The target area being fixed, the relative enlargement of important rectangles reduces unimportant rectangles. In some cases, this may introduce various types of distortion in the retargeted image if the resizing gain factor X is large. As of the current stage of research, automatic identification of appropriate value of X is not possible considering all the artifacts. Moreover, some artifacts introduced due to relative size change of important and unimportant objects may be of subjective nature. Therefore, a possible implementation of the proposed scheme is as follows: It presents the viewer with a retargeted image with A = Amax. If the viewer is not satisfied with the quality of the result, she is allowed to gradually decrease the value of A until the desired quality is obtained.

Results and Discussions

The proposed scheme is tested using 100 images. Results for these were generated using a A value that suits the subjective quality according to our observation. These results are compared against those from cropping [1] and controlled seam carving [8]. The results obtained for some of the images are shown in Figure 2. To test the effectiveness of various retargeting strategies, it is necessary to prepare the outcomes of the comparing schemes using the same importance map. Therefore, the saliency [10] based importance map is used for all three concerned methods.
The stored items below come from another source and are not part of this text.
Lemma applyFlagOverrides_fields_silent fs :
  Forall (fun ft => silent_walk lib env (snd ft)
                    /\ forall elem, snd ft = TPtr elem -> silent_walk lib env elem) fs ->
  forall vs canAddr prefix s vs' s',
    pflag.IsChanged (flags s) "from-env" = false
    \/ forallb (fun ft => negb (Str.is_empty (Name (fst ft))) && named (snd ft)) fs = true ->
    forFields (applyFlagOverrides_field lib env (applyFlagOverrides_elem lib env)
                 canAddr prefix) fs vs s = Ok (vs', s') ->
    s' = s /\ list_sum (map live_ptrs vs') = list_sum (map live_ptrs vs).
Proof.
  induction 1 as [|[field ft] fs [Hft Helem] _ IH];
    intros vs canAddr prefix s vs' s' Hno Hrun.
  { destruct vs; [|discriminate]. cbn in Hrun. inv_run. auto. }
  destruct vs as [|x vs]; [discriminate|].
  apply forFields_cons_Ok in Hrun. destruct Hrun as (x' & s1 & rest & Hbody & Hrest & ->).
  cbn [snd] in Hft, Helem.
  assert (Hsub : (Str.is_empty (joinName prefix (tagName field))
                  && pflag.IsChanged (flags s) "from-env")%bool = false
                 /\ (pflag.IsChanged (flags s) "from-env" = false \/ named ft = true)
                 /\ (pflag.IsChanged (flags s) "from-env" = false
                     \/ forallb (fun ft => negb (Str.is_empty (Name (fst ft)))
                                           && named (snd ft)) fs = true)).
  { destruct Hno as [Hno|Hnamed]; [rewrite Hno, andb_false_r; auto|].
    cbn [forallb fst snd] in Hnamed.
    apply andb_prop in Hnamed as [Hhead Hrest']. apply andb_prop in Hhead as [Hname Hnt].
    apply negb_true_iff, Str_is_empty_false in Hname.
    rewrite (joinName_nonempty prefix field Hname). auto. }
  destruct Hsub as (Hand & Hnt & Hnfs).
  assert (Hhead : s1 = s /\ live_ptrs x' = live_ptrs x).
  { unfold applyFlagOverrides_field in Hbody.
    destruct (IsExported field); cbn [negb] in Hbody; [|inv_run; auto].
    destruct ft as [k|elem|sname sfields].
    - destruct k, x; cbv beta iota in Hbody;
        first [ discriminate Hbody
              | apply ret_Ok in Hbody; destruct Hbody as [-> ->]; split; reflexivity
              | apply bind_Ok in Hbody; destruct Hbody as (cmd & st & Hget & Hbody);
                rewrite get_flags_Ok in Hget; injection Hget as <- <-;
                match type of Hbody with
                | context [pflag.IsChanged ?c ?n] => destruct (pflag.IsChanged c n)
                end; cbv zeta in Hbody;
                [destruct canAddr; [|discriminate Hbody] |];
                apply ret_Ok in Hbody; destruct Hbody as [-> ->]; split; reflexivity ].
    - destruct x as [| | | | |[[a y]|]|]; try discriminate Hbody; [|inv_run; auto].
      apply bind_Ok in Hbody. destruct Hbody as (y' & s0 & Hrec & Hret).
      apply ret_Ok in Hret. destruct Hret as [-> ->].
      destruct (Helem elem eq_refl _ _ _ _ _ _ Hand Hnt Hrec) as [-> Hl].
      split; [reflexivity | simpl; lia].
    - destruct x; try discriminate Hbody.
      destruct canAddr; [|discriminate Hbody].
      apply (Hft _ _ _ _ _ _ Hand Hnt Hbody). }
  destruct Hhead as [-> Hl].
  destruct (IH _ _ _ _ _ _ Hnfs Hrest) as [-> Hls].
  split; [reflexivity | simpl; lia].
Qed.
The results of these retargeting schemes are presented in Figure 2. It can be observed from Figure 2 that enlargement of the important objects is much in the proposed scheme as compared to other schemes at the presence of multiple important objects. Performance of the proposed scheme is also comparable to other schemes for images with single important object.

Columns from left to right: down sampled version of the original image, output of the proposed scheme, image cropping [1] and seam curving base method [8], respectively

Fig. 2. Columns from left to right: down sampled version of the original image, output of the proposed scheme, image cropping [1] and seam curving base method [8], respectively

Evaluation of retargeting is essentially of subjective nature. Hence, it is resorted to manual judgments for evaluation. All the results were presented to forty-one volunteers. They were asked to evaluate each result of each scheme as either good (score 2), average (score 1) or poor (score 0). For each scheme, scores of 100 images are summed up to find a score for that scheme. Mean score is computed for each scheme over scores given by all volunteers. Average score per image (and per volunteer) of the proposed rectangle partitioning based scheme is 1.39, whereas those for the cropping and the controlled seam curving based scheme are 0.99 and 1.09, respectively. Therefore, subjective evaluation demonstrates the usefulness of the proposed scheme over cropping and seam carving.

Conclusion

Enlarging important contents of the image through a rectangular partition based scheme restores their recognizability. All important objects are enhanced uniformly and their aspect ratios are kept unchanged. Relative ordering of their placement in the target area is also kept same as that in the original image. Ability to perform in the presence of multiple sparsely distributed important objects is another notable point for the proposed scheme.